How to Read Sequence File in Pyspark

Imagine you lot are given a job to parse thousands of xml files to extract the information, write the records into table format with proper data types, the job must be done in a timely manner and is repeated every hour. What are you going to practise? With Apache Spark, the embarrassingly parallel processing framework, it can be done with much less effort.

Introduction

In this mail, we are going to utilise PySpark to process xml files to excerpt the required records, transform them into DataFrame, and so write as csv files (or whatever other format) to the destination. The input and the output of this task looks like below.

XML files

XML is designed to shop and send data. XML is self-descriptive which makes it flexibile and extensible to store dissimilar kinds of data.

On the other hand, it makes hard to convert into tabular data because of its nature of semi-structured. For example, in the below XML excerption, the description chemical element tin can be expanded to multiple lines. The price element can be omitted considering it is however to exist adamant.
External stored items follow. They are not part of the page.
#[global] Instance calms_preorder : PreOrder calms.
Proof.
  split.
  - intros s. split; [|done..]. intros a. by destruct (ns_heap s !! a).
  - intros s1 s2 s3 [H1 D1 K1] [H2 D2 K2]. split; [|congruence..]. intros a. specialize (H1 a). specialize (H2 a).
    destruct (ns_heap s1 !! a), (ns_heap s2 !! a), (ns_heap s3 !! a); simpl in *; try done. by etrans.
Qed.

Lemma calms_lookup s s' a q : calms s s' → ns_heap s !! a = Some q → ∃ q', ns_heap s' !! a = Some q' ∧ calm q q'.
Proof. intros Hc Ha. pose proof (cs_heap _ _ Hc a) as Hr. rewrite Ha in Hr. destruct (ns_heap s' !! a); [eauto|done]. Qed.

Lemma calms_lookup' s s' a q' : calms s s' → ns_heap s' !! a = Some q' → ∃ q, ns_heap s !! a = Some q ∧ calm q q'.
Proof. intros Hc Ha. pose proof (cs_heap _ _ Hc a) as Hr. rewrite Ha in Hr. destruct (ns_heap s !! a); [eauto|done]. Qed.

Lemma calms_is_Some s s' a : calms s s' → is_Some (ns_heap s !! a) → is_Some (ns_heap s' !! a).
Proof. intros Hc [q Hq]. destruct (calms_lookup _ _ _ _ Hc Hq) as (q' & Hq' & _). by exists q'. Qed.

Lemma calms_owned s s' B a : calms s s' →
  owned B (ns_heap s') a = owned B (ns_heap s) a ∧ owned_unhashed B (ns_heap s') a = owned_unhashed B (ns_heap s) a.
Proof.
  intros Hc. split; symmetry; apply hsum_rel; intros k; pose proof (cs_heap _ _ Hc k) as Hr;
    destruct (ns_heap s !! k), (ns_heap s' !! k); simpl in *; try done;
    destruct Hr as (_ & _ & _ & _ & _ & _ & _ & Hch & Hun & _); by rewrite ?Hch, ?Hun.
Qed.

Lemma calms_edge s s' B a b : calms s s' → edge B (ns_heap s') a b ↔ edge B (ns_heap s) a b.
Proof.
  intros Hc. split; intros (q & Hq & HB & Hb).
  - destruct (calms_lookup' _ _ _ _ Hc Hq) as (q0 & Hq0 & (_ & _ & _ & _ & _ & _ & _ & Hch & _ & _)).
    exists q0. by rewrite <- Hch.
  - destruct (calms_lookup _ _ _ _ Hc Hq) as (q0 & Hq0 & (_ & _ & _ & _ & _ & _ & _ & Hch & _ & _)).
    exists q0. by rewrite Hch.
Qed.

Lemma Acc_sub (R R' : Z → Z → Prop) a : (∀ x y, R' x y → R x y) → Acc R a → Acc R' a.
Proof. intros Hsub. induction 1 as [a _ IH]. constructor. intros b Hb. apply IH. by apply Hsub. Qed.

Lemma slot_of_core dq d d' : dev_core d' = dev_core d → slot_of dq d' = slot_of dq d.
Proof. intros [= _ _ _ _ _ _ Hq Ht Hi Hh]. destruct dq; simpl; congruence. Qed.

Lemma roots_core r d d' : dev_core d' = dev_core d → roots r d' = roots r d.
Proof. intros [= _ _ _ _ _ _ Hq Ht Hi Hh]. unfold roots, sleeping. by rewrite Hq, Ht, Hi. Qed.

Lemma inv_calms r L B H U s s' : inv r L B H U s → calms s s' → inv r L B H U s'.
Proof.
  intros I Hc. pose proof (cs_dev _ _ Hc) as Hd. pose proof (cs_leaked _ _ Hc) as Hl.
  assert (nd_hash (ns_dev s') = nd_hash (ns_dev s)) as Hh by (injection Hd; congruence).
  assert (nd_qdisc (ns_dev s') = nd_qdisc (ns_dev s)) as Hn by (injection Hd; congruence).
  split; rewrite ?(roots_core _ _ _ Hd), ?Hl, ?Hh, ?Hn.
  - destruct (inv_noop I) as (q & Hq & Ho & Hha & Hch).
    destruct (calms_lookup _ _ _ _ Hc Hq) as (q' & Hq' & (H1 & H2 & _ & _ & _ & _ & _ & H3 & _)).
    exists q'. split_and!; congruence.
  - intros a q' Hq'. destruct (calms_lookup' _ _ _ _ Hc Hq') as (q & Hq & (_ & _ & _ & Hb & _)).
    rewrite Hb. by apply (inv_builtin I).
  - intros a q' Hq' Ha. destruct (calms_lookup' _ _ _ _ Hc Hq') as (q & Hq & (_ & _ & _ & _ & _ & _ & Hr & _)).
    destruct (calms_owned _ _ B a Hc) as [-> _]. rewrite Hr. by apply (inv_count I).
  - intros a q' Hq' Ha HB. destruct (calms_lookup' _ _ _ _ Hc Hq') as (q & Hq & (_ & _ & _ & _ & _ & _ & Hr & _)).
    rewrite Hr. by apply (inv_alive I a).
  - intros a Ha. by apply (calms_is_Some _ _ _ Hc), (inv_held I).
  - intros a b. rewrite (calms_edge _ _ _ _ _ Hc). intros He. by apply (calms_is_Some _ _ _ Hc), (inv_edge I a).
  - intros a q' Hq'. destruct (calms_lookup' _ _ _ _ Hc Hq') as (q & Hq & (_ & _ & _ & _ & _ & _ & _ & _ & H2 & H3)).
    rewrite H2. destruct (inv_fits I a q Hq). auto.
  - intros a. destruct (calms_owned _ _ B a Hc) as [_ ->]. apply (inv_once I).
  - intros a Ha. destruct (inv_U I a Ha). split; [by apply (calms_is_Some _ _ _ Hc)|done].
  - intros a Ha. destruct (inv_hash I a Ha) as (q & Hq & Hha & Hne).
    destruct (calms_lookup _ _ _ _ Hc Hq) as (q' & Hq' & (_ & _ & H1 & _ & H2 & _)).
    exists q'. unfold hashable. rewrite H1, H2. done.
  - intros a b. rewrite (calms_edge _ _ _ _ _ Hc). apply (inv_sep I).
  - intros a Ha. by apply (calms_is_Some _ _ _ Hc), (inv_L I).
  - intros a Ha. destruct (inv_B I a Ha) as (q & Hq & Hne & Hp).
    destruct (calms_lookup _ _ _ _ Hc Hq) as (q' & Hq' & (_ & _ & _ & _ & _ & _ & H1 & _)).
    exists q'. by rewrite H1.
  - intros a. eapply Acc_sub; [|apply (inv_wf I)]. intros x y. simpl. by rewrite (calms_edge _ _ _ _ _ Hc).
  - intros a q' Hq' Ha. destruct (calms_lookup' _ _ _ _ Hc Hq') as (q & Hq & (_ & _ & _ & _ & _ & H1 & _)).
    unfold valid_queue. rewrite H1, (slot_of_core _ _ _ Hd). by apply (inv_queue I a).
  - intros dq v. rewrite (slot_of_core _ _ _ Hd). apply (inv_active I).
  - injection Hd as _ _ _ _ _ _ _ Ht _ _. rewrite Ht. apply (inv_tx I).
Qed.

(** ** Counting pointers *)

Lemma owned_insert f B h a q x : h !! a = None →
  owned_by f B (<[a := q]> h) x = (if bool_decide (a ∈ B) then 0 else occ x (f (q_priv q))) + owned_by f B h x.
Proof. intros Ha. unfold owned_by. by rewrite hsum_insert. Qed.

Lemma owned_update f B h a q q' x : h !! a = Some q →
  owned_by f B (<[a := q']> h) x =
  owned_by f B h x + (if bool_decide (a ∈ B) then 0 else occ x (f (q_priv q')) - occ x (f (q_priv q))).
Proof. intros Ha. unfold owned_by. rewrite (hsum_update _ _ _ _ _ Ha). case_bool_decide; lia. Qed.

Lemma owned_delete f B h a q x : h !! a = Some q →
  owned_by f B h x = (if bool_decide (a ∈ B) then 0 else occ x (f (q_priv q))) + owned_by f B (delete a h) x.
Proof. intros Ha. unfold owned_by. by rewrite (hsum_delete _ _ _ _ Ha). Qed.

Lemma owned_busy f B h a q x : h !! a = Some q → a ∉ B →
  owned_by f ({[a]} ∪ B) h x = owned_by f B h x - occ x (f (q_priv q)).
Proof.
  intros Ha HB. rewrite (owned_delete f B h a q x Ha), (owned_delete f ({[a]} ∪ B) h a q x Ha).
  rewrite (bool_decide_false (a ∈ B)), bool_decide_true by set_solver.
  enough (owned_by f ({[a]} ∪ B) (delete a h) x = owned_by f B (delete a h) x) by lia.
  apply hsum_ext. intros k v Hk. assert (k ≠ a) by (intros ->; rewrite lookup_delete_eq in Hk; done).
  assert (k ∈ {[a]} ∪ B ↔ k ∈ B) as Hd by set_solver. by rewrite (bool_decide_ext _ _ Hd).
Qed.

Lemma owned_nonneg f B h x : 0 ≤ owned_by f B h x.
Proof. apply hsum_nonneg. intros. case_match; [lia|apply occ_nonneg]. Qed.

Lemma owned_edge B h a b : edge B h a b → 1 ≤ owned B h b.
Proof.
  intros (q & Hq & HB & Hb). pose proof (hsum_ge (λ c q, if bool_decide (c ∈ B) then 0 else occ b (children (q_priv q))) h a q) as Hge.
  simpl in Hge. rewrite (bool_decide_false _ HB) in Hge. apply occ_pos in Hb. etrans; [exact Hb|]. apply Hge; [|done].
  intros. case_match; [lia|apply occ_nonneg].
Qed.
                              
i 2 3 iv 5 vi                        
                          <volume                          id=                          "bk119"                          >                          <author>Feng, Jason</author>                          <title>Playground</championship>                          <description>This is the place where Jason puts his fun stuff       mainly related with Python, R and GCP.</clarification>                          </book>                        

Solution

This is my scribble of the solution.

Stride one: Read XML files into RDD

We use spark.read.text to read all the xml files into a DataFrame. The DataFrame is with one column, and the value of each row is the whole content of each xml file. Then we convert information technology to RDD which we can utilize some low level API to perform the transformation.

                              
1 2                        
                          # read each xml file every bit one row, then convert to RDD                                                    file_rdd                          =                          spark                          .                          read                          .                          text                          (                          "./data/*.xml"                          ,                          wholetext                          =                          True                          ).                          rdd                        

Here is the output of one row in the DataFrame.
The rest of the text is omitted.